:: Task directions ::
Everything from the line containing "Definition truthy (f" through the line containing "Definition pow10 (d" in the listing below should be copied exactly, and nothing more.

━━━━━ The input ━━━━━

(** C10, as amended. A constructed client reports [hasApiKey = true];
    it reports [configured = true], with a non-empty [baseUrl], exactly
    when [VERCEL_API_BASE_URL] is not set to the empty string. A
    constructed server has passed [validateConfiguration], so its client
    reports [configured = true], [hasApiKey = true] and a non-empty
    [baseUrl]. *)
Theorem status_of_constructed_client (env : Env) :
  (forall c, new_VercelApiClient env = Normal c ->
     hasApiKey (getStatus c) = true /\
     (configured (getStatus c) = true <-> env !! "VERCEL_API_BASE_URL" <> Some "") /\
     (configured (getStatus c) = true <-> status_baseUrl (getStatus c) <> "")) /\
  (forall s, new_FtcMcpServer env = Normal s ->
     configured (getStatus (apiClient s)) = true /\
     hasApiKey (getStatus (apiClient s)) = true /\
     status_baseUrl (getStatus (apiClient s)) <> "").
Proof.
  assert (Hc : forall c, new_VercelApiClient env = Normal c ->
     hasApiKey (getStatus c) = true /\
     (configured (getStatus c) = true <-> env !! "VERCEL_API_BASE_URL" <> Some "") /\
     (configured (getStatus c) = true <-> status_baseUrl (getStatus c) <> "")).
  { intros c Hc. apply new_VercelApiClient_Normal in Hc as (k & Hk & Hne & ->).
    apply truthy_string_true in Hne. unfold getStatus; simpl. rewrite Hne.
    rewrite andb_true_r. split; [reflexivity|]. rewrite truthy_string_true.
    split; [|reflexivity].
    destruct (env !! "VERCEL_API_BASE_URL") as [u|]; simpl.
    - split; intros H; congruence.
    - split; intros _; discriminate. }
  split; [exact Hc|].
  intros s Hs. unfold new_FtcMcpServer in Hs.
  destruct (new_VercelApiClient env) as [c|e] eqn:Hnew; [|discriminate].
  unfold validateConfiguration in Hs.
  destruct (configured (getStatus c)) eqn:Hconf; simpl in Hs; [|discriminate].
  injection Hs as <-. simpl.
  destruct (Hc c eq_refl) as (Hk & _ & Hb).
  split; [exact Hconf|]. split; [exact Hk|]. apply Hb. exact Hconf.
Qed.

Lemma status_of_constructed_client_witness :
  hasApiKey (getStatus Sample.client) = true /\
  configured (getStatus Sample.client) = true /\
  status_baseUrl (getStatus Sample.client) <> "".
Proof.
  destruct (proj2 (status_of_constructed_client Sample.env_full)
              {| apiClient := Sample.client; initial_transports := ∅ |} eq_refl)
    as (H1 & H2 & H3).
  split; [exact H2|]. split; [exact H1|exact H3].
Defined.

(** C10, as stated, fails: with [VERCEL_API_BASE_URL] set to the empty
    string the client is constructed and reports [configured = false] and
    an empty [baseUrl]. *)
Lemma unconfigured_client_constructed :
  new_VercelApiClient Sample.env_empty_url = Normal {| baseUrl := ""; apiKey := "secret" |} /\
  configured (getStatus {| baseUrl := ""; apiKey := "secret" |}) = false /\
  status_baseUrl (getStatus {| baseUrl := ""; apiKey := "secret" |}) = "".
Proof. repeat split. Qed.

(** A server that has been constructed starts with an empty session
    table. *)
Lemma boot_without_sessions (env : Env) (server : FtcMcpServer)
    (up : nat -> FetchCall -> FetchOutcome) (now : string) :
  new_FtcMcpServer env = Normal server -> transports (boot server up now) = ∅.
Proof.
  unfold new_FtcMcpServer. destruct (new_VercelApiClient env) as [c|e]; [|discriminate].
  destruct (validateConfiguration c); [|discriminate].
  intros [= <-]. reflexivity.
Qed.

━━━━━
━━━━━ The input ━━━━━

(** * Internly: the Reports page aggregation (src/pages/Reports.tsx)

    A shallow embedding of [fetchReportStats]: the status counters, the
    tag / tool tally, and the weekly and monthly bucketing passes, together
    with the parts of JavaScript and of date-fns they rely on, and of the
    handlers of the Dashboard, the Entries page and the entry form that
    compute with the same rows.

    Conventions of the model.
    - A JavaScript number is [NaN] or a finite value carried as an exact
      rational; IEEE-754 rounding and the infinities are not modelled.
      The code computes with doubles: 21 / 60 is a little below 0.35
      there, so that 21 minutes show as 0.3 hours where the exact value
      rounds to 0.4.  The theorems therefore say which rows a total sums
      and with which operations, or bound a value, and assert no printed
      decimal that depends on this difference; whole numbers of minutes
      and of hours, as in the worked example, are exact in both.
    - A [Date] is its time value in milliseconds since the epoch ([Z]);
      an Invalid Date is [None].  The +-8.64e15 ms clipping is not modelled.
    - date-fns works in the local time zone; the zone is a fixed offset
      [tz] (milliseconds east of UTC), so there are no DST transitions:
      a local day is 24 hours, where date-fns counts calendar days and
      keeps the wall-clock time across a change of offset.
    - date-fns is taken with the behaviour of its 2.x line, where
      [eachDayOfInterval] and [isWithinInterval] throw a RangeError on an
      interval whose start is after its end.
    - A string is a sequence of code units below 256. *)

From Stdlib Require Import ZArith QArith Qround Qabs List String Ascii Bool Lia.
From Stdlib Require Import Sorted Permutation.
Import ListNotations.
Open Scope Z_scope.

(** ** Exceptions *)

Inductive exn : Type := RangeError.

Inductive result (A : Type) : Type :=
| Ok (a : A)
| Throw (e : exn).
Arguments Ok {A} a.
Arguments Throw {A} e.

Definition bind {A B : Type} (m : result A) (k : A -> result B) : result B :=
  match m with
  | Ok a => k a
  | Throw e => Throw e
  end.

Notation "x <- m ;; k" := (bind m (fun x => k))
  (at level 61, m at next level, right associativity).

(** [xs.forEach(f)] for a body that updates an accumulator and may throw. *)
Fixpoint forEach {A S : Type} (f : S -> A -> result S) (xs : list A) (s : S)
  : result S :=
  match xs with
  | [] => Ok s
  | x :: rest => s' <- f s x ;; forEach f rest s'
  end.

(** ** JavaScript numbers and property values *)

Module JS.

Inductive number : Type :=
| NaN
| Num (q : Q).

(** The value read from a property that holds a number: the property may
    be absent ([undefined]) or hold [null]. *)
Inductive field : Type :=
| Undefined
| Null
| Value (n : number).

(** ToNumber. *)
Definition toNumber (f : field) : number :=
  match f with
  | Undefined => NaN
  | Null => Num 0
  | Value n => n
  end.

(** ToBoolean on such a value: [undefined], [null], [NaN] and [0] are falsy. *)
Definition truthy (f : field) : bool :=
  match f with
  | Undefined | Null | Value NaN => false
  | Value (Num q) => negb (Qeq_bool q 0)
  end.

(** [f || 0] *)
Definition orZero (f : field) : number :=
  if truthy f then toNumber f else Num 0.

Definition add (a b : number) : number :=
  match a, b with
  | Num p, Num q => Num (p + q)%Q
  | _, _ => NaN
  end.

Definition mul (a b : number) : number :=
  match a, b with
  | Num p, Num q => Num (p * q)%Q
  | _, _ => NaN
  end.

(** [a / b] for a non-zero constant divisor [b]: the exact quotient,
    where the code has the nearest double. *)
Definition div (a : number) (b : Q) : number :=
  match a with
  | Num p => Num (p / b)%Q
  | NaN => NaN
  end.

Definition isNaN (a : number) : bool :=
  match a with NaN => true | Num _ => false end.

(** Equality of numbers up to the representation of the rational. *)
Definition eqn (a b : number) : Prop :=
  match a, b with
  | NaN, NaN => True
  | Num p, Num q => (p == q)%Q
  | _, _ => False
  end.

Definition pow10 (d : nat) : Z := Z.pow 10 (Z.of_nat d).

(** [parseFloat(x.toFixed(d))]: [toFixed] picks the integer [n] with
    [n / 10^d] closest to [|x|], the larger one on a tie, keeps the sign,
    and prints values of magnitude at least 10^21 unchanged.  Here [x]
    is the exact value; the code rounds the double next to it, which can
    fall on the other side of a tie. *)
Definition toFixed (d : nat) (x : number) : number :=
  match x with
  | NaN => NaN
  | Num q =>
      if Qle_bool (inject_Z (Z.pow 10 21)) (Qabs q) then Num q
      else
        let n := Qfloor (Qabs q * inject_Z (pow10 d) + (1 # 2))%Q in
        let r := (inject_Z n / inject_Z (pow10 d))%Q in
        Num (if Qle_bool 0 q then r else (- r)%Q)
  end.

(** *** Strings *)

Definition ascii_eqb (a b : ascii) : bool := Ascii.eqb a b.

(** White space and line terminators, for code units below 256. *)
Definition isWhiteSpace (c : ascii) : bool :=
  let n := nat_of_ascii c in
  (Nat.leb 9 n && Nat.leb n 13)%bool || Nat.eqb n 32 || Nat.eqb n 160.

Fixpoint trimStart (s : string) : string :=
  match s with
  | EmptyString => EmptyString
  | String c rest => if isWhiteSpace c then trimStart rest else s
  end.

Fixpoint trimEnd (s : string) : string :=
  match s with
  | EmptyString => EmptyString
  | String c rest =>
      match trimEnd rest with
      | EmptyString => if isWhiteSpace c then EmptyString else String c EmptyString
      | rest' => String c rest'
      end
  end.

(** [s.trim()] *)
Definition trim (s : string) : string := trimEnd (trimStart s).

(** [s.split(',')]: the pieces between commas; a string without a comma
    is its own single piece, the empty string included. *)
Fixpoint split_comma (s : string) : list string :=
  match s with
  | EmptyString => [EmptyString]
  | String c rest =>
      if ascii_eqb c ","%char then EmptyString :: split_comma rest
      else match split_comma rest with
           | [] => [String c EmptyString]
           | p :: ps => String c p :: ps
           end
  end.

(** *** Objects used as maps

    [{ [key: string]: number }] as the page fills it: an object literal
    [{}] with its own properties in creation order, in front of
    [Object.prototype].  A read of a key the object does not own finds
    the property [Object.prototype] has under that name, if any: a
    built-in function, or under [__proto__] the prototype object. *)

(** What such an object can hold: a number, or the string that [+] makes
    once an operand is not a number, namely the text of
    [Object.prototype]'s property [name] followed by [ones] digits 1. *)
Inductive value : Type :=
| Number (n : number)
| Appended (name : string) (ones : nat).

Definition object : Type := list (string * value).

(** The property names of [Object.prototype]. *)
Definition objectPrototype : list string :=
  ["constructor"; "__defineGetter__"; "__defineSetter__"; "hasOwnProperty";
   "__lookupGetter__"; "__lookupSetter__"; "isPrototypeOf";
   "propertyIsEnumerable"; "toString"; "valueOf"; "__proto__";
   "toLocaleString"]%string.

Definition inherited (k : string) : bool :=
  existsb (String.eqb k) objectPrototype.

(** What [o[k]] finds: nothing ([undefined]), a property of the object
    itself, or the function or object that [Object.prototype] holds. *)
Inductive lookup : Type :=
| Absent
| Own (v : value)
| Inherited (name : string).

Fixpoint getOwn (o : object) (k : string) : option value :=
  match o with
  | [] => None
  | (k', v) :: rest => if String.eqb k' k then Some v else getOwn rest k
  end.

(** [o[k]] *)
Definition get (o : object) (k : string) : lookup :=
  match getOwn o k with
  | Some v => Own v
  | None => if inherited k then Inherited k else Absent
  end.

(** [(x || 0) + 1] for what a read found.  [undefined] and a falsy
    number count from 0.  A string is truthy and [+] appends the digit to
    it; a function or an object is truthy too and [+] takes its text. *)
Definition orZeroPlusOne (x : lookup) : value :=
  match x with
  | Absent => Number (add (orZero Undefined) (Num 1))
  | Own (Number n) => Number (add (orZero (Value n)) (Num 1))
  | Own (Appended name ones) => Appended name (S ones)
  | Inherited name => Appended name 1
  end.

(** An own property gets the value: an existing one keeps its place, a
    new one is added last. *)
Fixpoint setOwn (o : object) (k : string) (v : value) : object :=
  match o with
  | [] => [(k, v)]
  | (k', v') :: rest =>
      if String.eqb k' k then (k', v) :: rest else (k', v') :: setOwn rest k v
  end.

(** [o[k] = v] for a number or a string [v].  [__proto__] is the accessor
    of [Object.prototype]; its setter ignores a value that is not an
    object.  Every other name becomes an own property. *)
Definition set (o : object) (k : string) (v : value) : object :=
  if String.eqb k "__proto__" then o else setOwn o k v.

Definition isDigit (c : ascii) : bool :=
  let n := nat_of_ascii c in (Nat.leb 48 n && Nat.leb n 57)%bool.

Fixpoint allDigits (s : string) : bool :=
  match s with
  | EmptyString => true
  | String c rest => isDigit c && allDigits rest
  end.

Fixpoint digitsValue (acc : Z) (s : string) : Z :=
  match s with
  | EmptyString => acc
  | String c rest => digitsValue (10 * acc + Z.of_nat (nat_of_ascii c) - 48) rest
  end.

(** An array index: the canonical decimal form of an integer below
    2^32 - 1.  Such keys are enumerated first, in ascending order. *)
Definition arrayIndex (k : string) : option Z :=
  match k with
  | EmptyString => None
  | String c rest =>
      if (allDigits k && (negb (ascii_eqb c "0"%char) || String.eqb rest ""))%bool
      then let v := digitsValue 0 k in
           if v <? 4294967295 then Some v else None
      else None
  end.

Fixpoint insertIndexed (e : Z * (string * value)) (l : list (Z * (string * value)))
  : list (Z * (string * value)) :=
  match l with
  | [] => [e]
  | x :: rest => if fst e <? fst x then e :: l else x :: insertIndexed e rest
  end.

━━━━━

:: Answer box ::
Definition truthy (f : field) : bool :=
  match f with
  | Undefined | Null | Value NaN => false
  | Value (Num q) => negb (Qeq_bool q 0)
  end.

(** [f || 0] *)
Definition orZero (f : field) : number :=
  if truthy f then toNumber f else Num 0.

Definition add (a b : number) : number :=
  match a, b with
  | Num p, Num q => Num (p + q)%Q
  | _, _ => NaN
  end.

Definition mul (a b : number) : number :=
  match a, b with
  | Num p, Num q => Num (p * q)%Q
  | _, _ => NaN
  end.

(** [a / b] for a non-zero constant divisor [b]: the exact quotient,
    where the code has the nearest double. *)
Definition div (a : number) (b : Q) : number :=
  match a with
  | Num p => Num (p / b)%Q
  | NaN => NaN
  end.

Definition isNaN (a : number) : bool :=
  match a with NaN => true | Num _ => false end.

(** Equality of numbers up to the representation of the rational. *)
Definition eqn (a b : number) : Prop :=
  match a, b with
  | NaN, NaN => True
  | Num p, Num q => (p == q)%Q
  | _, _ => False
  end.

Definition pow10 (d : nat) : Z := Z.pow 10 (Z.of_nat d).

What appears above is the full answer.